*TASK INPUTS*:
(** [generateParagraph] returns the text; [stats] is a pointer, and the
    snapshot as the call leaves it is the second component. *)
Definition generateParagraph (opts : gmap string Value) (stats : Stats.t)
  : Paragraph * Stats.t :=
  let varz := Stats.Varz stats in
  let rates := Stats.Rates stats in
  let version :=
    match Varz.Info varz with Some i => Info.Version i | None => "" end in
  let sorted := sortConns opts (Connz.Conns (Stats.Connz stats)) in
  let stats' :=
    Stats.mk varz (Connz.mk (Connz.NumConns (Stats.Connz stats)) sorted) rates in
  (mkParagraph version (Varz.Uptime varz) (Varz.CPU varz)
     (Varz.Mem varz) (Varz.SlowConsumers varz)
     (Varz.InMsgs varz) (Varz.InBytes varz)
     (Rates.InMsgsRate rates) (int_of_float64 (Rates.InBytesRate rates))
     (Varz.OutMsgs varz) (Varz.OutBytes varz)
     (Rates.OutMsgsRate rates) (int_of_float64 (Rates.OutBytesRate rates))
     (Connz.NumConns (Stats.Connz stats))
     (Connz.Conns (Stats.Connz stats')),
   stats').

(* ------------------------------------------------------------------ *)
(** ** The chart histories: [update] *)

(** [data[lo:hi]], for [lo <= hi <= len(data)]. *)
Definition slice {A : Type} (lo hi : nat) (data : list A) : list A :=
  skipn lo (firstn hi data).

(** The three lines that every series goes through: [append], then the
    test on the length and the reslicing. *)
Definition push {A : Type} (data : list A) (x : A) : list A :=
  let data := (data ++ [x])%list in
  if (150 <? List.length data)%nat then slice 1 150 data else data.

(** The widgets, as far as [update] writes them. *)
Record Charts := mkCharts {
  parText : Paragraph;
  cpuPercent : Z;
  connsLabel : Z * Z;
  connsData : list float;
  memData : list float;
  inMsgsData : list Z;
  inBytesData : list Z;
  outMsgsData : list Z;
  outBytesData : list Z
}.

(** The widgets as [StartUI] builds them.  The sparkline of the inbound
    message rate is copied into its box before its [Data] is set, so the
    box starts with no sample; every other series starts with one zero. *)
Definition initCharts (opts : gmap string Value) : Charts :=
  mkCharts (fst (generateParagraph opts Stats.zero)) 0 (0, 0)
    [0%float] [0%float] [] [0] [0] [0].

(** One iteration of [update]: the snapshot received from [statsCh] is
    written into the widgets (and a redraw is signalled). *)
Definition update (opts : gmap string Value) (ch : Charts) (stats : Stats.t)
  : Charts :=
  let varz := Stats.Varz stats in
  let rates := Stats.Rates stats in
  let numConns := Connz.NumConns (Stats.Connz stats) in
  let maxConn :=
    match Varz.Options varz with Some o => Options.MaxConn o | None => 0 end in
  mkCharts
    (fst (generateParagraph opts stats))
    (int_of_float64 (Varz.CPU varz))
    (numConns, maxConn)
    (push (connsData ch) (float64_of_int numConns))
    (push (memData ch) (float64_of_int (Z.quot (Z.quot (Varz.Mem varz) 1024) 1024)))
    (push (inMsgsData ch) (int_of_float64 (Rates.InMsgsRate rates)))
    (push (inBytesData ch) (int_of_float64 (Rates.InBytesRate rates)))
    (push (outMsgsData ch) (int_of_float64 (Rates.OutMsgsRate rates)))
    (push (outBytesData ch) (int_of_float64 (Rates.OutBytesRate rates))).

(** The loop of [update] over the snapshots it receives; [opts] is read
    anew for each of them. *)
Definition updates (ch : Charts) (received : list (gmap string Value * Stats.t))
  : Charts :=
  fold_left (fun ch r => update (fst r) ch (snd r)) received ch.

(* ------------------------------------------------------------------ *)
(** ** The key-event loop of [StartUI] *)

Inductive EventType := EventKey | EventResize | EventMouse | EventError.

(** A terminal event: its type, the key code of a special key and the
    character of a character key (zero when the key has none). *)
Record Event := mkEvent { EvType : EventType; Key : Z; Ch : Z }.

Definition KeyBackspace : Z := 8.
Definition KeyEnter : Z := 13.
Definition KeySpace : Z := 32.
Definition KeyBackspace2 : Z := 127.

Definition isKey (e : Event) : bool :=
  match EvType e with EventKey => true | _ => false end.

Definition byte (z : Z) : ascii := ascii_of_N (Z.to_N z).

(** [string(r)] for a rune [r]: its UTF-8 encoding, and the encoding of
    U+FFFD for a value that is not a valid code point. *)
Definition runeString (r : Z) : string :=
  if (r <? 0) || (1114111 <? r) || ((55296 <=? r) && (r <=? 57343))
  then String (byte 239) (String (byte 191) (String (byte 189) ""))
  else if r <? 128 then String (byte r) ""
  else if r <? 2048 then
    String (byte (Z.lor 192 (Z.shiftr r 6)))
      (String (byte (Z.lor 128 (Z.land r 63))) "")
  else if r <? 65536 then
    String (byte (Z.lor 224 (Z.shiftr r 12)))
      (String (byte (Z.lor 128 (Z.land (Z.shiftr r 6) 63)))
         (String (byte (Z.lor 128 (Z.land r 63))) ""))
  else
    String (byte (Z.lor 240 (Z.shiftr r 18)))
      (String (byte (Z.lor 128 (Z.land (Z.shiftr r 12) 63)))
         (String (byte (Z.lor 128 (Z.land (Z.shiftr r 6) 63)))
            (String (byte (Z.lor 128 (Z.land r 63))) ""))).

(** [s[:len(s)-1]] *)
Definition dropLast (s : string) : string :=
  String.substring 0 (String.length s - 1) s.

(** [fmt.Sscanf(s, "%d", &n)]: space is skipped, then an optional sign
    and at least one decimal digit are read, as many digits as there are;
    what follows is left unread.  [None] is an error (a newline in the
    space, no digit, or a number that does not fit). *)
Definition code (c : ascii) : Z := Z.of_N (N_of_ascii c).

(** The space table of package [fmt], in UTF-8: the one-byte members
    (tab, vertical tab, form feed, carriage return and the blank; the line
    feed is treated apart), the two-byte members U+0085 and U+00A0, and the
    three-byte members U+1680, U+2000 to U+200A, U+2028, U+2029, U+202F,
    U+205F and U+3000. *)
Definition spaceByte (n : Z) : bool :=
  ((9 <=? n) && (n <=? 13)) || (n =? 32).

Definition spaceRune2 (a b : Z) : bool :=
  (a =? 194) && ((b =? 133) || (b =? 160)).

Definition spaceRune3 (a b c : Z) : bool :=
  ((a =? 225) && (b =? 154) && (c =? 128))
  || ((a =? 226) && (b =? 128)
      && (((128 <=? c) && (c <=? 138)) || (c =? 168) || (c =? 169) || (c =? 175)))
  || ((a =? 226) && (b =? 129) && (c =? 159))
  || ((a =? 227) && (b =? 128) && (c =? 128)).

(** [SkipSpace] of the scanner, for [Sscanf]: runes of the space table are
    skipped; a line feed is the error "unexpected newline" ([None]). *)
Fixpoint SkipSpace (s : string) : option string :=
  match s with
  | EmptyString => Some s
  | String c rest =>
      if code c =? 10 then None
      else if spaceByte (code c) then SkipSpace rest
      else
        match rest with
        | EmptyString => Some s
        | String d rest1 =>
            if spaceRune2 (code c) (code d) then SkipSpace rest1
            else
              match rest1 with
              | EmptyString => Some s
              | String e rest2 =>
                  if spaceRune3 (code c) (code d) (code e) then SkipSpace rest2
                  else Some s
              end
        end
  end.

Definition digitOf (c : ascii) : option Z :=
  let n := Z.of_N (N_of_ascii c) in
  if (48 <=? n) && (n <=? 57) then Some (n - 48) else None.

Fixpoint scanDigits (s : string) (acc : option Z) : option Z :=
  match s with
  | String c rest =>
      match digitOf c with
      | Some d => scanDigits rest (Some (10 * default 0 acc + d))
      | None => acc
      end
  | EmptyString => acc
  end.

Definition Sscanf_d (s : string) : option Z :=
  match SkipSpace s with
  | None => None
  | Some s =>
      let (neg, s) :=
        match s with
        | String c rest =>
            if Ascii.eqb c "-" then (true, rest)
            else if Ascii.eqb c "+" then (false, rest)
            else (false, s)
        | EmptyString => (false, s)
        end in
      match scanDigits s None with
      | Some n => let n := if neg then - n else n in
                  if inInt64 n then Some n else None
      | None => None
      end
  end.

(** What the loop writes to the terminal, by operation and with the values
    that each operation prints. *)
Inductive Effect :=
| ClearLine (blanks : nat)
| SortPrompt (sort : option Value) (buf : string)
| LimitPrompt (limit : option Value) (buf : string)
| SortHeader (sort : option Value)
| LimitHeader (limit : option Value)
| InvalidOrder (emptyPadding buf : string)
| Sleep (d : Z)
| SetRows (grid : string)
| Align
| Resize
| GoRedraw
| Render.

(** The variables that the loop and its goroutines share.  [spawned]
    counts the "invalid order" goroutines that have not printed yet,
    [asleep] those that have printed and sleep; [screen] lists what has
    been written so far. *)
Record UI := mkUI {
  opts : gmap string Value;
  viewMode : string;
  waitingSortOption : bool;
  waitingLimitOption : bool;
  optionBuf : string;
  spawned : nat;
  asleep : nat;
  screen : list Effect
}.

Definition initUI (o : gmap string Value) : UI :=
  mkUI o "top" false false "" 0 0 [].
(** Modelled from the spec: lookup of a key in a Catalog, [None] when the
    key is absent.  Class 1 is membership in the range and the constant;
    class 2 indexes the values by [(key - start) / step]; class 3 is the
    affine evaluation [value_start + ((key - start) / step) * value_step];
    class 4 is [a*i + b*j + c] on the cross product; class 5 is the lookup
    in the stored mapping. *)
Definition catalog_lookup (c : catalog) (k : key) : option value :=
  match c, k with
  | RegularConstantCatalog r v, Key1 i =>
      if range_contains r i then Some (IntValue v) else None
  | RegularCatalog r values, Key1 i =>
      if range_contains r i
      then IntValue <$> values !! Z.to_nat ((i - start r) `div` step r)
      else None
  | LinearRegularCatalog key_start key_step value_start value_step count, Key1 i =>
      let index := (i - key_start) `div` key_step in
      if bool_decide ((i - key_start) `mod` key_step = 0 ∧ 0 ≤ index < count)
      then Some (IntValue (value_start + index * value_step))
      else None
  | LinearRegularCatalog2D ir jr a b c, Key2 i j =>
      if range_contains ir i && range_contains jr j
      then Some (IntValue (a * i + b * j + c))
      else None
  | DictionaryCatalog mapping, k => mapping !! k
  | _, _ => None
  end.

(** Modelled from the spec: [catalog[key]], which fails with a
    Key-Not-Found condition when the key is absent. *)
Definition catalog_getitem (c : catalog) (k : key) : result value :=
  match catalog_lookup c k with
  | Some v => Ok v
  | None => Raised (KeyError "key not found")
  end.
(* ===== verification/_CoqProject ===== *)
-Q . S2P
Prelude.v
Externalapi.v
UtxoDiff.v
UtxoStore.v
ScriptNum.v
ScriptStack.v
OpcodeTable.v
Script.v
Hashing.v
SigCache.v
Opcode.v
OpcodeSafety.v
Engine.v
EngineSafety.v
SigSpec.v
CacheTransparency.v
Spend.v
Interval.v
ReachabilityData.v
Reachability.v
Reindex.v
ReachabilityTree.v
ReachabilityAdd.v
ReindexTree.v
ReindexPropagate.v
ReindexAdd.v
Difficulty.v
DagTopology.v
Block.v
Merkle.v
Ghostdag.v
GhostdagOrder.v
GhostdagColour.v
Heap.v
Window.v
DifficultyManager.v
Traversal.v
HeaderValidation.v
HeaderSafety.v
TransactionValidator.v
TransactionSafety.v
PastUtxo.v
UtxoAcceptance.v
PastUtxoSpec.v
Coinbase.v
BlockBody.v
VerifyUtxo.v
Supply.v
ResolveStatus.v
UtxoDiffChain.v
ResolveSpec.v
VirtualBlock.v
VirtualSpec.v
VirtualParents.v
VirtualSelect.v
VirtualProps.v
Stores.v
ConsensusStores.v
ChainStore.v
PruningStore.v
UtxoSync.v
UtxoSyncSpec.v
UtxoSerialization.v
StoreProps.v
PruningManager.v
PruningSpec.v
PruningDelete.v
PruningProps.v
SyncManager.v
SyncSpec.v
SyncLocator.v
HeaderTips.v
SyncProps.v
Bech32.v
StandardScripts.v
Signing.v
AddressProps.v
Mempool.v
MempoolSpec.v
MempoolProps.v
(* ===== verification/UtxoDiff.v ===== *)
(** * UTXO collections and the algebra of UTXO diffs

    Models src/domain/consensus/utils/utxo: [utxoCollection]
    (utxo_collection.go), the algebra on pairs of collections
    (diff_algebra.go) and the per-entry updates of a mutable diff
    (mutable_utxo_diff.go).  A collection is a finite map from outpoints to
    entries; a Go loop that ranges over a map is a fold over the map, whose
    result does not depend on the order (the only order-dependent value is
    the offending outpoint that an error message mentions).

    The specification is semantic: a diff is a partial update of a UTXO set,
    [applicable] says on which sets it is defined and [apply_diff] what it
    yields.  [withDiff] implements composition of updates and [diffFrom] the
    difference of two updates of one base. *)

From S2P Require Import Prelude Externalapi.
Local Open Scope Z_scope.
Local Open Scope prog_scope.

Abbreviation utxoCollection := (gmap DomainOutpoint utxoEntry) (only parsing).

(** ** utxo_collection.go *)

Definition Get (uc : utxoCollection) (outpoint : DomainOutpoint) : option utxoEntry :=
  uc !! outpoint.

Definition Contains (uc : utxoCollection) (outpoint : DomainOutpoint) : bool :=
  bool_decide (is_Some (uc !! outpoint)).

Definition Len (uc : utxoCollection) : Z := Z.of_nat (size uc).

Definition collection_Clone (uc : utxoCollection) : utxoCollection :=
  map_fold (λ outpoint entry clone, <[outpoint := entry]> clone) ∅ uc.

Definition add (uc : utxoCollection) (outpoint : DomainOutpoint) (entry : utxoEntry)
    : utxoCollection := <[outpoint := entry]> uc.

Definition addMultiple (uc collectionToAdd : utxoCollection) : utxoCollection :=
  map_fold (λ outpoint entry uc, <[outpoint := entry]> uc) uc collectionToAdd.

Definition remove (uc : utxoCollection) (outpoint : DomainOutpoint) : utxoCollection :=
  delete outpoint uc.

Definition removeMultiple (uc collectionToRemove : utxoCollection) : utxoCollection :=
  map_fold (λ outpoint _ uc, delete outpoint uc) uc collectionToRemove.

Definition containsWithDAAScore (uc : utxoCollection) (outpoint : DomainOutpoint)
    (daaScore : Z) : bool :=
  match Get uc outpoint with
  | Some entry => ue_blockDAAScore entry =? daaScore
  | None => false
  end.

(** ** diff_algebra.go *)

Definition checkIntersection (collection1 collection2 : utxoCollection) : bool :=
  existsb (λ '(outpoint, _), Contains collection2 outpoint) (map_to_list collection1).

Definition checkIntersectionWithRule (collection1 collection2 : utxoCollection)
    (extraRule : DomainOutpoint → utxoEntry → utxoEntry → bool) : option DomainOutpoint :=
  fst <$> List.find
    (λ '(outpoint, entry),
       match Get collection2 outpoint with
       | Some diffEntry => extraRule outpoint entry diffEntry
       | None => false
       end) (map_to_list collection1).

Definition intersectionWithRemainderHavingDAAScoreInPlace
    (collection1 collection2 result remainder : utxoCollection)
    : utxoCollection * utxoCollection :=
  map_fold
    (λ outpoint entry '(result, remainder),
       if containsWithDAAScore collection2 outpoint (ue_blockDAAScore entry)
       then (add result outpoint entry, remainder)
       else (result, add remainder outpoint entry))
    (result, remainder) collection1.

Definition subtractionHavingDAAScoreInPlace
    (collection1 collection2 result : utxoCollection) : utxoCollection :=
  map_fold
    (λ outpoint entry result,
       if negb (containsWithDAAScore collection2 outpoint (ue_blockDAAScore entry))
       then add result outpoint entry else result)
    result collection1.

*EXERCISE OBJECTIVE*: The answer is the run of lines above from the line containing "Definition code (c" through the line containing "three-byte members U+1680, U+2000", copied exactly and alone.

*REPLY TO THE EXERCISE*:
Definition code (c : ascii) : Z := Z.of_N (N_of_ascii c).

(** The space table of package [fmt], in UTF-8: the one-byte members
    (tab, vertical tab, form feed, carriage return and the blank; the line
    feed is treated apart), the two-byte members U+0085 and U+00A0, and the
    three-byte members U+1680, U+2000 to U+200A, U+2028, U+2029, U+202F,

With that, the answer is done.